## Task
Show each line from the records below in which the word "Require" occurs.

Input data START

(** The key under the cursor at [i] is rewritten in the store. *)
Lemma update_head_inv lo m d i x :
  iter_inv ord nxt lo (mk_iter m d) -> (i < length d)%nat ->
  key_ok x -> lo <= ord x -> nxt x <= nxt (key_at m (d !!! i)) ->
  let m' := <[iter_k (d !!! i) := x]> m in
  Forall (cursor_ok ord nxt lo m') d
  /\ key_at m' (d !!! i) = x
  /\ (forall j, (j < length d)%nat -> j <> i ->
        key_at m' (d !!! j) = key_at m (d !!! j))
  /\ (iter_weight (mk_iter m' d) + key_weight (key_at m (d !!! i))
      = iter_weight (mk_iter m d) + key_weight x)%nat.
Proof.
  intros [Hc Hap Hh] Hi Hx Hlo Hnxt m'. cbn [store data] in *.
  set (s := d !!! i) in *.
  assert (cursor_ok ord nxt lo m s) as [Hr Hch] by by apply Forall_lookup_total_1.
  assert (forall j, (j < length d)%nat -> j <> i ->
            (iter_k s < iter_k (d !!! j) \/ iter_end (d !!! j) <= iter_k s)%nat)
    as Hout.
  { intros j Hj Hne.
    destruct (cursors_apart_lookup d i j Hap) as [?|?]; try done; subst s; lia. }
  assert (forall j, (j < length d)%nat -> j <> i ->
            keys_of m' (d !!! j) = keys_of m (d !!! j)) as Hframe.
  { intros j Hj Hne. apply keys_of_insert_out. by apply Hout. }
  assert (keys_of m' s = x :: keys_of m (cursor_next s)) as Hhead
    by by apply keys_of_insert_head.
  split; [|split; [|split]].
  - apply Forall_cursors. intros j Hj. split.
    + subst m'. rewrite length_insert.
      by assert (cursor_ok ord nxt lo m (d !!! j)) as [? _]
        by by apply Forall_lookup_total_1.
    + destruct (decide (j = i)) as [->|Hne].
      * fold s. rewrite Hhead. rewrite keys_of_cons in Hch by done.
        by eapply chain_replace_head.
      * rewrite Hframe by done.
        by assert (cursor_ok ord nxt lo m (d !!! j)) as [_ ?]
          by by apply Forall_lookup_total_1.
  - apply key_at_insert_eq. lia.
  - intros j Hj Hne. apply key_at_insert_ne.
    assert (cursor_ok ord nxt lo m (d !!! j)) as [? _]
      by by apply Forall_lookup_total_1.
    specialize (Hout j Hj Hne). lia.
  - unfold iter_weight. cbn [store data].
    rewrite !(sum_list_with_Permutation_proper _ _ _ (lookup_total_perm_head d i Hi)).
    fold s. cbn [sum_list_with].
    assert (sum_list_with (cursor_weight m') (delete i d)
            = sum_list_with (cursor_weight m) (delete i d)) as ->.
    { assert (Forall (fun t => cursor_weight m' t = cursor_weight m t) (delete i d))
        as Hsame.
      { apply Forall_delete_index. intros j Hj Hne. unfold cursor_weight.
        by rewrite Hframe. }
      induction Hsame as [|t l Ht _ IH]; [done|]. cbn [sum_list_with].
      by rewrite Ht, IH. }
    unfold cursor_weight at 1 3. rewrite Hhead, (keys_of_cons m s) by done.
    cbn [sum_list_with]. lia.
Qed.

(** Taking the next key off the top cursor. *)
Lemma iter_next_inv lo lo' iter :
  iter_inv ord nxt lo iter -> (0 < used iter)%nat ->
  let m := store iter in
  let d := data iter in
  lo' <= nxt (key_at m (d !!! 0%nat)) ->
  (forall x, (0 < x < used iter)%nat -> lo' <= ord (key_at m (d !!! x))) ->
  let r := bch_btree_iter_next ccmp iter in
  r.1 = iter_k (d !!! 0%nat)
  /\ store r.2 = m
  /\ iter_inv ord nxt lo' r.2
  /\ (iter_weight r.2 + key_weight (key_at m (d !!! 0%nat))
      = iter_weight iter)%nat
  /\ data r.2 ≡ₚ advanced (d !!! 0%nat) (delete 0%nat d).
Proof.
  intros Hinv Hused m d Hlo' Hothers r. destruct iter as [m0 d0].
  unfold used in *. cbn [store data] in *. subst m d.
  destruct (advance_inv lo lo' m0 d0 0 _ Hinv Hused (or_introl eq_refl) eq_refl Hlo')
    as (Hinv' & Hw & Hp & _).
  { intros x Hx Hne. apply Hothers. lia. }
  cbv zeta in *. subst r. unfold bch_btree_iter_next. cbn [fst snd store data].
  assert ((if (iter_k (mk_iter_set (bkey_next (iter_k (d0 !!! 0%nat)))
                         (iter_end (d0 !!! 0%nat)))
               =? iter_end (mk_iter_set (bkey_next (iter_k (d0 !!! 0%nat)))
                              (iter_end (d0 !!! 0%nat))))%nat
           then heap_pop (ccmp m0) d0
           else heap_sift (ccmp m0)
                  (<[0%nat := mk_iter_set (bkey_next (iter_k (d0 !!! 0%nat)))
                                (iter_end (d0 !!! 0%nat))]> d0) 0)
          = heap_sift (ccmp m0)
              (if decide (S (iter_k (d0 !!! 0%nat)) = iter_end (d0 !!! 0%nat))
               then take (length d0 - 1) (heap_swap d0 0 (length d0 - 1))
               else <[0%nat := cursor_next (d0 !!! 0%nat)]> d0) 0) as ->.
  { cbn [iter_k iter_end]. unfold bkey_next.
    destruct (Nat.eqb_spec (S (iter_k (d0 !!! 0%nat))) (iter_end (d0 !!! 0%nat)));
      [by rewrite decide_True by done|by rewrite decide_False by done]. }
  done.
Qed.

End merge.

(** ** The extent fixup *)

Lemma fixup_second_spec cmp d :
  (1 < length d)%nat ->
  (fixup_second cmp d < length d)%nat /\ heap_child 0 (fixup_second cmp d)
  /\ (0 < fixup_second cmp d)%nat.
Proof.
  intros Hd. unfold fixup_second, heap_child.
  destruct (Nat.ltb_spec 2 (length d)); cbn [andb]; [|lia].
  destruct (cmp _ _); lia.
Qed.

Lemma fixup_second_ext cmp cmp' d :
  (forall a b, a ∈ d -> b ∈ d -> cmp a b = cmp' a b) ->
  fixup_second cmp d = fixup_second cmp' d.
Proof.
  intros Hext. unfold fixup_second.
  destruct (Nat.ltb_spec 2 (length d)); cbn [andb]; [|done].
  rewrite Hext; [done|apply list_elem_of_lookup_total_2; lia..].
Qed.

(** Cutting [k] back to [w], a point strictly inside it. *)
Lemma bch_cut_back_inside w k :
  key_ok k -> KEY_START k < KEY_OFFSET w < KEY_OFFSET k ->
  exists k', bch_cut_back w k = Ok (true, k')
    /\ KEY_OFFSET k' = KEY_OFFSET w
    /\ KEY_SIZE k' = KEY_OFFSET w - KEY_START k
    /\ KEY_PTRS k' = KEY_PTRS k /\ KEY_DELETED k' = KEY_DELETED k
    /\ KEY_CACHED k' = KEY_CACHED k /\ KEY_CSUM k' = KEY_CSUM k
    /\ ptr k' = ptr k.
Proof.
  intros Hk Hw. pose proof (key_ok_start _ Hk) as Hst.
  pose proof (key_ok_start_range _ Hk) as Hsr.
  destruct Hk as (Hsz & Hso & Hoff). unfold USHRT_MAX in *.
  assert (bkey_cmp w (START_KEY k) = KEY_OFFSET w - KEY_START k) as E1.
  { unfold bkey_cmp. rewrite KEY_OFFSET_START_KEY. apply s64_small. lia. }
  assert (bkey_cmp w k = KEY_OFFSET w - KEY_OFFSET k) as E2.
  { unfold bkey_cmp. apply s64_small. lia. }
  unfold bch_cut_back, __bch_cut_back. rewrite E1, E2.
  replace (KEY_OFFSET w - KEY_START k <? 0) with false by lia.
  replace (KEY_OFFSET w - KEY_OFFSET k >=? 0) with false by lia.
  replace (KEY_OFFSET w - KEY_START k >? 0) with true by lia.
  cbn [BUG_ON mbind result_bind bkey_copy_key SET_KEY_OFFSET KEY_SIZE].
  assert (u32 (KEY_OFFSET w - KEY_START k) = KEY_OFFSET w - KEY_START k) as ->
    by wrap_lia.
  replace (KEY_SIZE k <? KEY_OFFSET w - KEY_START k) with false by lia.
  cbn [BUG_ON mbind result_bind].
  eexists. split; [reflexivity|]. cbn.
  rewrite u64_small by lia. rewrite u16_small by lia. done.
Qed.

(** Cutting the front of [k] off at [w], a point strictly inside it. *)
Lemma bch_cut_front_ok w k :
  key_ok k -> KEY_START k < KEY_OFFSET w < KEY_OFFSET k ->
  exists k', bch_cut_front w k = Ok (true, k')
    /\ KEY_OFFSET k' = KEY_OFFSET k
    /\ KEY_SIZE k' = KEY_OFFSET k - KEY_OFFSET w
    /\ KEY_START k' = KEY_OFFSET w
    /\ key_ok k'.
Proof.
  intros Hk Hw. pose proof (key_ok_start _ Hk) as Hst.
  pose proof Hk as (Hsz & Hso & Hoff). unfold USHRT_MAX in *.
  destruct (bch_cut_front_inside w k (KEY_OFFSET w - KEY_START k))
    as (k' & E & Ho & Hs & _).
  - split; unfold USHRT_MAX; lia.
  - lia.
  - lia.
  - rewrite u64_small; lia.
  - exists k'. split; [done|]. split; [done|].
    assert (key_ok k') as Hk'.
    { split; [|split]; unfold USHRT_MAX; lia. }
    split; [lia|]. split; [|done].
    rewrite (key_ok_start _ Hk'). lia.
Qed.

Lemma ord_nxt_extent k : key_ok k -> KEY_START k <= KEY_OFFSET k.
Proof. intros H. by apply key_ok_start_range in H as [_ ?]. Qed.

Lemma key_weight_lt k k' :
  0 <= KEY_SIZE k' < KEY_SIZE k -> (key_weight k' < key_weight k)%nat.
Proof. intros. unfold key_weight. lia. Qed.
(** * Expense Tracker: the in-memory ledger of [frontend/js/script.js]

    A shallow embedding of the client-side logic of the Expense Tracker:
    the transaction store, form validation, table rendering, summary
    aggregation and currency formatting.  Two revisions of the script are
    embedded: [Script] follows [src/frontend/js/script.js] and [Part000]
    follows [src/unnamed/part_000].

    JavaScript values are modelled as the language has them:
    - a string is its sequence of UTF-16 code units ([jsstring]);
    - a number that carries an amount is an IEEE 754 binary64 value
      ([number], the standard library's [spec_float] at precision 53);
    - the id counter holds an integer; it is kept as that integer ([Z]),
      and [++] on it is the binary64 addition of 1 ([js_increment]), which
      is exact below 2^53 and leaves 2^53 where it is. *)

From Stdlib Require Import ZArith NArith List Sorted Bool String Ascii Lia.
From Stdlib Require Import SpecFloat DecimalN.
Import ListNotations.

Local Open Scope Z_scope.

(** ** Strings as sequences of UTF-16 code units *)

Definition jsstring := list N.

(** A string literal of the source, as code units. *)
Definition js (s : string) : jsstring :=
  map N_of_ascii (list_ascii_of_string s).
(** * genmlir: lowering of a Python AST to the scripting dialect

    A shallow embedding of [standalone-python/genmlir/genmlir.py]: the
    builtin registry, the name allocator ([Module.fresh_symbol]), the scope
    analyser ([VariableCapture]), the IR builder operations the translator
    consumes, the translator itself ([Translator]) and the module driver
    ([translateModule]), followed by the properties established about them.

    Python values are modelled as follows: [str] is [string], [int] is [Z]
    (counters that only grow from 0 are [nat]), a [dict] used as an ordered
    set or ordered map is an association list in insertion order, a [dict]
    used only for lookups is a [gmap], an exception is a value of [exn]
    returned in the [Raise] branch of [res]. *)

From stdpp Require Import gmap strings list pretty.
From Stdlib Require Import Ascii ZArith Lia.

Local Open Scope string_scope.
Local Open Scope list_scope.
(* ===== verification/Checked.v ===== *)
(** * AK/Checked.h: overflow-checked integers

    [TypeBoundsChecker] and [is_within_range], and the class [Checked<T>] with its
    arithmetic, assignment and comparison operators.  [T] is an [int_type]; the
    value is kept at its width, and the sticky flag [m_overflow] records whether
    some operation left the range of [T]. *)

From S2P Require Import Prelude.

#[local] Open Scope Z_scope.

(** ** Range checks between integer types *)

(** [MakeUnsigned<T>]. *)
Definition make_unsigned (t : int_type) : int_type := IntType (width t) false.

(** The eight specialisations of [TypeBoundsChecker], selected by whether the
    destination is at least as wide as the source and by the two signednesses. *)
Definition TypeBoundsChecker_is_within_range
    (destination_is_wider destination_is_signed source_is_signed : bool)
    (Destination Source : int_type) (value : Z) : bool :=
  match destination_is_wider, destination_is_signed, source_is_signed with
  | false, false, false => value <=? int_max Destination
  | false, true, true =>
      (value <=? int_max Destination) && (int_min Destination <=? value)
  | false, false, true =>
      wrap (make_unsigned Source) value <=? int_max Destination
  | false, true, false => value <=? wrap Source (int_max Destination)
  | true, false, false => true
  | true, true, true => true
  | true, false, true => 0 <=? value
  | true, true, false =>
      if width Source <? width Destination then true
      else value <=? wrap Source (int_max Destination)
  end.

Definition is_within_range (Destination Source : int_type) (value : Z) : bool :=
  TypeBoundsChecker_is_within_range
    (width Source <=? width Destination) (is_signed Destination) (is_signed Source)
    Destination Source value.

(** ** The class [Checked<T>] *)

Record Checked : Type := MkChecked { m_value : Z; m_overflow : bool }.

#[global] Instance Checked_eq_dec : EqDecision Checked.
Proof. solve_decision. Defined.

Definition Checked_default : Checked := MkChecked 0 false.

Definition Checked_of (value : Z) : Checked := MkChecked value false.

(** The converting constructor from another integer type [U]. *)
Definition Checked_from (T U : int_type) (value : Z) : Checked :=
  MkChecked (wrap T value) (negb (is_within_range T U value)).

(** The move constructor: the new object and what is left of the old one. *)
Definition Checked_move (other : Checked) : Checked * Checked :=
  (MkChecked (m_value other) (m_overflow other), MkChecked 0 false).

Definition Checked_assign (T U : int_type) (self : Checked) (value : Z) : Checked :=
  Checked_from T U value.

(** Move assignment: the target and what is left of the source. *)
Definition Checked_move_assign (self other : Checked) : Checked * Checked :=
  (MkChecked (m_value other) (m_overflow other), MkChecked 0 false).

Input data END

## Answer box
From Stdlib Require Import ZArith NArith List Sorted Bool String Ascii Lia.
From Stdlib Require Import SpecFloat DecimalN.
From stdpp Require Import gmap strings list pretty.
From Stdlib Require Import Ascii ZArith Lia.
From S2P Require Import Prelude.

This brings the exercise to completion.